Ab initio reconstruction methods have revolutionized the capabilities of small-angle X-ray scattering (SAXS), allowing the data-driven discovery of previously unknown molecular conformations, exploiting optimization heuristics and assumptions behind the composition of globular molecules. While these methods have been successful for the analysis of small particles, their impact on fibrillar assemblies has been more limited. The micrometre-range size of these assemblies and the complex interaction of their periodicities in their scattering profiles indicate that the discovery of fibril structures from SAXS measurements requires novel approaches beyond extending existing tools for molecular discovery. In this work, it is proposed to use SAXS measurements, together with diffraction theory, to infer the electron distribution of the average cross-section of a fiber. This cross-section is modeled as a discrete electron density with continuous support, allowing representations beyond binary distributions. Additional constraints, such as non-negativity or smoothness/connectedness, can also be added to the framework.
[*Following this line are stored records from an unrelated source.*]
(** C19: aggregates are periodic: with a threshold between 2 and 128 and neither
    tolerance nor cooldown, the evaluation of a flip inside an open window sends
    an aggregate exactly when the number of the flip in its window is a multiple
    of [AggregateAt]; that aggregate lists the flips held, newest first, up to
    [AggregateMaxItems], and the stored history is emptied; every other flip is
    suppressed and kept. *)
Theorem aggregate_every_nth c k f v p (w : world) e ver s :
  total_handler hc → total_handler hp → reliable hd →
  serviceable hd c k 1 w → ValidString v = true → EncodePayload p = inl s →
  scope_state hd w c k = Some (e, ver) → ScopeKey e = k →
  steady f → agg_inv f e →
  let now := Unix (w_now w) in
  LastValue e ≠ v → LastChangeTS e <= now → FlipCount e < int64_max → ¬ window_over now f e →
  let rs := Recent e ++ [mkFlip now (LastValue e) v s] in
  let n := FlipCount e + 1 in
  ∃ e' ver' w',
    run app (EvaluateEdgeAndFlap c k v (Some f) p) w =
      (Some (if decide (n mod AggregateAt f = 0) then (AggregateSent, aggregate_of e' f rs, None)
             else (SuppressFlapping, None, None)), w') ∧
    scope_state hd w' c k = Some (e', ver') ∧
    FlipCount e' = n ∧ Recent e' = (if decide (n mod AggregateAt f = 0) then [] else rs) ∧ agg_inv f e'.
Proof.
  intros Hc Hp Hrel [] Hv Hs Hst Hkey Hsd Hinv now Hne Hts Hcnt Hwin.
  destruct (run_evaluate hd hc hp Hc Hp c k v (Some f) p w) as (res & w' & Hrun & [Hres _ _ Hst' _ _]); try done; [apply sv_clock0|].
  destruct (observe_steady k f e (mkObs now v p)) as (e' & Hobs & Hi & _ & Hn & _ & _ & _ & Hr); try done; [by exists s|apply sv_clock0|].
  unfold flip_of in Hobs, Hr. cbn [ob_now ob_val ob_payload] in Hobs, Hn, Hr. rewrite Hs in Hobs, Hr.
  rewrite Hst in Hres, Hst'. change (fst <$> Some (e, ver)) with (Some e) in Hres, Hst'.
  subst now. rewrite Hobs in Hres, Hst'.
  destruct (scope_state hd w' c k) as [[e1 ver']|] eqn:Hs'; simplify_eq/=.
  exists e', ver', w'. by split_and!.
Qed.
(* ===== verification/Flow.v ===== *)
(** * [flow/flow.go]: authentication, the cached configuration, and [Run]

    [Run] is the core of the service: the rate limits, the passthrough rule, the
    edge evaluation and the target limit, in the order of the source. *)

From S2P Require Import Prelude Errors Strconv Text Types Effects Ports Base64 DemoLib Jmes EdgeFlap Ttl.

Definition StatusOK : Z := 200.
Definition StatusAccepted : Z := 202.
Definition StatusBadRequest : Z := 400.
Definition StatusUnauthorized : Z := 401.
Definition StatusNotFound : Z := 404.
Definition StatusMethodNotAllowed : Z := 405.
Definition StatusTooManyRequests : Z := 429.
Definition StatusInternalServerError : Z := 500.

(** [Auth]. *)
Definition Auth (cc : ClientConfig) (clientID clientKey : string) : option error :=
  if decide (clientID = "" ∨ clientKey = "") then Some (Errorf "missing headers")
  else if decide (clientKey ≠ ClientKey cc) then Some (Errorf "invalid credentials")
  else None.

(** [ComputeKey]: ["e"] and the decimal FNV-1a hash. *)
Definition ComputeKey (s : string) : string := "e" +:+ FormatUint (fnv32a s).

(** [LoadCachedClientConfig]; [cfgCache] is the shared cache. *)
Definition LoadCachedClientConfig (id : string) : prog AppE (ClientConfig * option error) :=
  '(v, ok) ← TTL_Get (λ X, cacheE) (λ X, clockE) zeroClientConfig id;
  if (ok : bool) then mret (v, None)
  else
    '(cc, err) ← trigger (clientE (GetClientConfig id));
    match err with
    | Some err => mret (zeroClientConfig, Some err)
    | None =>
        _ ← TTL_Set (λ X, cacheE) (λ X, clockE) id cc (300 * Second);
        mret (cc, None)
    end.

Section run.
Context `{L : Lib}.

(** The IP and client limits: one acquire in the given scope if a limit is set;
    the error is the one [Run] returns. *)
Definition rate_check (limit : Z) (scope denied : string) : prog AppE (option error) :=
  if decide (limit > 0) then
    '(ok, acquireErr) ← trigger (dataE (Acquire scope limit Minute));
    match acquireErr with
    | Some _ => mret (Some (Errorf "rate limit check failed"))
    | None => if (ok : bool) then mret None else mret (Some (Errorf denied))
    end
  else mret None.

(** The target limit: only for a notification about to be published. *)
Definition target_check (clientID : string) (cc : ClientConfig) (action : Action) (statusCode : Z)
    (newPayload : gomap) : prog AppE (Action * Z * gomap * option error) :=
  if decide ((action = EdgeTriggeredForward ∨ action = AggregateSent) ∧
             SNSRPM (Target (Trigger cc)) > 0) then
    let targetScope := "TARGET:" +:+ clientID +:+ ":" +:+ SNSArn (Target (Trigger cc)) in
    '(ok, acquireErr) ← trigger (dataE (Acquire targetScope (SNSRPM (Target (Trigger cc))) Minute));
    match acquireErr with
    | Some _ =>
        mret (action, StatusInternalServerError, newPayload, Some (Errorf "rate limit check failed"))
    | None =>
        if (ok : bool) then mret (action, statusCode, newPayload, None)
        else mret (NoOp, StatusTooManyRequests, newPayload, None)
    end
  else mret (action, statusCode, newPayload, None).

(** [Run]: action, status code, new payload, error. *)
Definition Run (clientID clientIP : string) (cc : ClientConfig) (payload : gomap) :
    prog AppE (Action * Z * gomap * option error) :=
  err ← rate_check (IPRPM cc) ("IP:" +:+ clientIP) "rate limit (ip)";
  match err with
  | Some err => mret (NoOp, StatusAccepted, payload, Some err)
  | None =>
  err ← rate_check (ClientRPM cc) ("CLIENT:" +:+ clientID) "rate limit (client)";
  match err with
  | Some err => mret (NoOp, StatusAccepted, payload, Some err)
  | None =>
  if CheckPassthrough (cc_Passthrough cc) payload then
    mret (ForwardedAsIs, StatusAccepted, payload, None)
  else if decide (tr_FieldExpr (Trigger cc) = "") then
    mret (ForwardedAsIs, StatusAccepted, payload, None)
  else
    match EvalString (tr_FieldExpr (Trigger cc)) payload with
    | inr _ => mret (NoOp, StatusBadRequest, payload, Some (Errorf "trigger field eval error"))
    | inl None => target_check clientID cc NoOp StatusAccepted payload
    | inl (Some newVal) =>
        let scopeKey := ComputeKey (tr_FieldExpr (Trigger cc)) in
        '(action, newPayload, err) ←
          EvaluateEdgeAndFlap clientID scopeKey newVal (Flapping (Trigger cc)) payload;
        match err with
        | Some _ =>
            mret (action, StatusInternalServerError, newPayload, Some (Errorf "edge evaluation error"))
        | None => target_check clientID cc action StatusAccepted newPayload
        end
    end
  end
  end.

End run.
The proposed approach is tested using simulated SAXS data from amyloid β fibril models and using measured data of Tobacco mosaic virus from SAXS experiments, recovering the geometry and density of the cross-sections in all cases. The approach is further tested by analyzing SAXS data from different amyloid β fibril assemblies, with results that are in agreement with previously proposed models from cryo-EM measurements. The limitations of the proposed method, together with an analysis of the robustness of the method and the combination with different experimental sources, are also discussed.